Find the word "with" in the records below. List each line containing it.

(Records drawn from a dataset)
····················

Lemma safe_resolved g group owner strict st F (x : St) :
  cycle_ok st (group ++ F) x → group ≠ [] → Forall (λ cs, group_of cs = g) group →
  safe me (drain_resolved uuid_string cfg g group owner strict st) (flow_ok F) x.
Proof.
  intros (D & Hx & Hc & Hcov) Hne Hg. unfold drain_resolved. apply safe_bind.
  assert (Forall (λ cs, claimed_at cs ≤ x.1) group) as Hat.
  { destruct Hx as (_ & _ & [HG _]%Forall_app & _). eapply Forall_impl; [exact HG|]. intros cs [? _]. lia. }
  eapply safe_mono; [|apply (safe_fetch _ group x (steady_owns c start anything eternal_anything _ _) Hx Hne Hat)].
  intros [bodies|] y; [|done]. intros (Hy & Hf & Hlt). cbv zeta.
  assert (NoDup (claimed_id <$> group)) as Hnd.
  { destruct Hy as (_ & Hnd & _). rewrite <- app_assoc, fmap_app in Hnd. by apply NoDup_app in Hnd as [? _]. }
  destruct (gather_group_spec group (classify uuid_string owner strict <$> bodies) (mkFetched [] [] [] false)) as
    (K & R & HK & HR & Hsub & Hperm & Hb); [done|rewrite length_fmap; symmetry; by eapply Forall2_length|].
  set (f := gather _ _ _) in *. simpl in HK, HR. apply sublist_submseteq, submseteq_Permutation in Hsub as [K' HK'].
  rewrite HK, HR. apply safe_bind.
  assert (owns (fetched group bodies) (R ++ (K' ++ F)) D y) as Hy'.
  { eapply owns_know; [by split|]. eapply owns_perm2; [|done|exact Hy]. by rewrite HK', app_assoc. }
  eapply safe_mono; [|apply (safe_give_up tm c start (fetched group bodies) (quarantine_terminal c) (λ i, i) _ R (K' ++ F) D y); [|by rewrite list_fmap_id|exact Hy']].
  2:{ intros cs F' z. apply safe_quarantine; [done|apply eternal_fetched]. }
  intros [[]|] z [Er Hz]; [|done]. clear Er.
  pose proof (filter_refused group R K' HK' Hnd) as Hgroup.
  assert (cycle_ok (mkCycle (committed_ids st) (released_ids st ++ (claimed_id <$> R)) (provenance st)) (K' ++ F) z) as Hst.
  { eapply cycle_release; [by eapply owns_know|done|exact HK'|done]. }
  case_bool_decide as Hlen.
  { simpl. apply nil_length_inv in Hlen. rewrite Hlen in Hgroup. by apply Permutation_nil in Hgroup as ->. }
  case_match eqn:Hfail; [by exists (K' ++ F)|].
  assert (K ≡ₚ K') as HKK'.
  { specialize (Hperm eq_refl). rewrite HK', (Permutation_app_comm R K') in Hperm. by apply Permutation_app_inv_r in Hperm. }
  destruct Hst as (D' & Ho' & Hc' & Hcov'). simpl in *.
  apply (safe_resolved_append (fetched group bodies) g (batches f) K F D owner
    (mkCycle (committed_ids st) (released_ids st ++ (claimed_id <$> R)) (provenance st))).
  - apply eternal_fetched.
  - eapply owns_perm2; [|done|exact Hz]. by rewrite HKK'.
  - rewrite HKK'. rewrite HK' in Hg. by apply Forall_app in Hg as [_ ?].
  - intros u Hu. split; [|intros E; eapply fetched_empty; [exact Hu|by apply Hb]]. destruct Hu as [_ Hu]. rewrite HKK'.
    rewrite HK' in Hu. by apply Forall_app in Hu as [_ ?].
  - by rewrite HKK', Hgroup.
  - done.
  - intros cs H1 H2 H3. rewrite HKK'. by apply Hcov'.
Qed.

Lemma safe_release_all Know G F D (x : St) :
  eternal Know → owns Know (G ++ F) D x →
  safe me (release_all cfg (claimed_id <$> G)) (λ r y, r = Some tt ∧ owns Know F D y) x.
Proof.
  intros HKnow Hx. apply (safe_give_up tm c start Know (release c) (λ i, i) _ G F D x); [|by rewrite list_fmap_id|done].
  intros cs F' z. by apply safe_release.
Qed.

Lemma safe_give_back group st F (x : St) :
  cycle_ok st (group ++ F) x → safe me (give_back cfg group st) (flow_ok F) x.
Proof.
  intros (D & Hx & Hc & Hcov). unfold give_back. apply safe_bind.
  eapply safe_mono; [|by apply (safe_release_all anything group F D)]. intros r y [-> Hy]. simpl.
  apply (cycle_release st F D group group [] y); try done. by rewrite app_nil_r.
Qed.

Lemma steady_cycle st F : steady me (cycle_ok st F).
Proof.
  split; [intros x y Hr|intros clock now s Hle]; intros (D & Ho & ?); exists D; (split; [|done]).
  - by eapply (proj1 (steady_owns c start anything eternal_anything F D)).
  - by eapply (proj2 (steady_owns c start anything eternal_anything F D)).
Qed.

(** A question to the outside, its failure a value. *)
Lemma safe_ask (P : St → Prop) {B : Set} (f : World → B) (x : St) :
  steady me P → P x → safe me (catch (ask f)) (λ r y, match r with Some _ => P y | None => False end) x.
Proof.
  intros HP Hx. apply safe_catch, safe_query; [intros clock s now Hr _ Hle _|intros clock s now o Hr _ Hle _ _];
    by eapply steady_read.
Qed.

Lemma safe_open_namespace (P : St → Prop) t (x : St) :
  steady me P → P x → safe me (open_namespace t) (λ r y, match r with Some _ => P y | None => False end) x.
Proof. intros HP Hx. unfold open_namespace. case_decide; [done|]. by apply safe_ask. Qed.

Lemma safe_group g group st F (x : St) :
  cycle_ok st (group ++ F) x → group ≠ [] → Forall (λ cs, group_of cs = g) group →
  safe me (drain_group uuid_string cfg st (g, group)) (flow_ok F) x.
Proof.
  intros Hx Hne Hg. unfold drain_group. apply safe_bind.
  eapply safe_mono; [|by apply (safe_open_namespace _ g.1 x (steady_cycle st (group ++ F)))].
  intros [opens|] y Hy; [|done]. case_bool_decide; [simpl; by exists (group ++ F)|].
  case_decide; [by apply safe_resolved|]. apply safe_bind.
  eapply safe_mono; [|by apply (safe_ask _ _ y (steady_cycle st (group ++ F)))].
  intros [resolves|] z Hz; [|done]. case_match; [by apply safe_give_back|]. apply safe_bind.
  eapply safe_mono; [|by apply (safe_ask _ _ z (steady_cycle st (group ++ F)))].
  intros [claim|] u Hu; [|done]. destruct (default None claim) as [[]|];
    [by apply safe_resolved..|by apply safe_give_back|by apply safe_give_back].
Qed.

Lemma safe_groups st groups (x : St) :
  cycle_ok st (groups ≫= snd) x → Forall (λ gg, gg.2 ≠ [] ∧ Forall (λ cs, group_of cs = gg.1) gg.2) groups →
  safe me (drain_groups uuid_string cfg st groups) (flow_ok []) x.
Proof.
  revert st x. induction groups as [|[g group] groups IH]; intros st x Hx Hall; simpl; [done|].
  apply Forall_cons in Hall as [[Hne Hg] Hall]. apply safe_bind.
  eapply safe_mono; [|by apply (safe_group g group st (groups ≫= snd))].
  intros [[st'|st']|] y Hy; simpl in *; [by apply IH|done|done].
Qed.
End Cycle.

(** * The groups of a claim *)

Lemma filter_partition {A} (P : A → Prop) `{!∀ x, Decision (P x)} l :
  filter P l ++ filter (λ x, ¬ P x) l ≡ₚ l.
Proof.
  induction l as [|x l IH]; [done|]. rewrite !filter_cons.
  repeat case_decide; try done; simpl; rewrite <- ?Permutation_middle; by rewrite IH.
Qed.

Lemma filter_other (g h : Target) (l : list ClaimedSegment) :
  h ≠ g → filter (λ cs, group_of cs = h) (filter (λ cs, ¬ group_of cs = g) l) = filter (λ cs, group_of cs = h) l.
Proof.
  intros Hne. induction l as [|cs l IH]; [done|]. rewrite !filter_cons. repeat case_decide; rewrite ?filter_cons, ?IH;
    repeat case_decide; congruence.
Qed.

Lemma group_bind gs (claimed : list ClaimedSegment) :
  NoDup gs → (∀ cs, cs ∈ claimed → group_of cs ∈ gs) → (gs ≫= λ g, filter (λ cs, group_of cs = g) claimed) ≡ₚ claimed.
Proof.
  intros Hnd. revert claimed. induction Hnd as [|g gs Hg Hnd IH]; intros claimed Hin.
  - destruct claimed as [|cs claimed]; [done|]. specialize (Hin cs). set_solver.
  - simpl. etrans; [|apply (filter_partition (λ cs, group_of cs = g))]. apply Permutation_app_head.
    rewrite <- (IH (filter (λ cs, ¬ group_of cs = g) claimed)).
    + assert (∀ hs, g ∉ hs → (hs ≫= λ h, filter (λ cs, group_of cs = h) claimed) =
        (hs ≫= λ h, filter (λ cs, group_of cs = h) (filter (λ cs, ¬ group_of cs = g) claimed))) as Hext; [|by rewrite Hext].
      intros hs. induction hs as [|h hs IHh]; [done|]. rewrite not_elem_of_cons. intros [??]. simpl.
      f_equal; [by rewrite filter_other|by apply IHh].
    + intros cs [Hne Hcs]%list_elem_of_filter. specialize (Hin cs Hcs). set_solver.
Qed.

Lemma by_group_spec claimed :
  (by_group claimed ≫= snd) ≡ₚ claimed ∧
  Forall (λ gg, gg.2 ≠ [] ∧ Forall (λ cs, group_of cs = gg.1) gg.2) (by_group claimed).
Proof.
  unfold by_group. set (gs := merge_sort target_le (remove_dups (group_of <$> claimed))).
  assert (∀ g, g ∈ gs ↔ g ∈ group_of <$> claimed) as Hgs.
  { intros g. unfold gs. by rewrite merge_sort_Permutation, elem_of_remove_dups. }
  split.
  - rewrite list_fmap_bind. apply group_bind.
    + unfold gs. rewrite merge_sort_Permutation. apply NoDup_remove_dups.
    + intros cs Hcs. apply Hgs. by apply list_elem_of_fmap_2.
  - apply Forall_fmap, Forall_forall. intros g Hg. simpl. split.
    + apply Hgs in Hg. apply list_elem_of_fmap in Hg as (cs & -> & Hcs). intros E.
      assert (cs ∈ filter (λ cs', group_of cs' = group_of cs) claimed) as Hin by (by apply list_elem_of_filter).
      rewrite E in Hin. by apply elem_of_nil in Hin.
    + apply Forall_forall. by intros cs [? _]%list_elem_of_filter.
Qed.

(** * The pass *)

(** The ids a failed pass gives back are claims it still holds. *)
Lemma left_over c start claimed F D (y z : St) (committed released : list rstr) :
  DrainSafe.owns (batch := batch) tm c start anything claimed [] y →
  DrainSafe.owns (batch := batch) tm c start anything F D z →
  (∀ cs, cs ∈ claimed → claimed_id cs ∉ committed → claimed_id cs ∉ released → cs ∈ F) →
  ∃ G F', filter (λ i, i ∉ committed ∧ i ∉ released) (claimed_id <$> claimed) = claimed_id <$> G ∧ F ≡ₚ G ++ F'.
Proof.
  intros (_ & Hnd & _) _ Hcov. rewrite app_nil_r in Hnd.
  set (G := filter (λ cs, claimed_id cs ∉ committed ∧ claimed_id cs ∉ released) claimed).
  assert (NoDup G) as HG.
  { eapply (sublist_NoDup _ claimed); [by eapply NoDup_fmap_1|apply sublist_filter]. }
  assert (G ⊆+ F) as [F' HF]%submseteq_Permutation.
  { apply NoDup_submseteq; [done|]. intros cs [[??] ?]%list_elem_of_filter. auto. }
  exists G, F'. split; [|done]. unfold G. clear.
  induction claimed as [|cs l IH]; [done|]. rewrite fmap_cons, !filter_cons. case_decide; [|done]. by rewrite IH.
Qed.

····················

*TASK OUTPUT*:
  steady me P → P x → safe me (catch (ask f)) (λ r y, match r with Some _ => P y | None => False end) x.
  steady me P → P x → safe me (open_namespace t) (λ r y, match r with Some _ => P y | None => False end) x.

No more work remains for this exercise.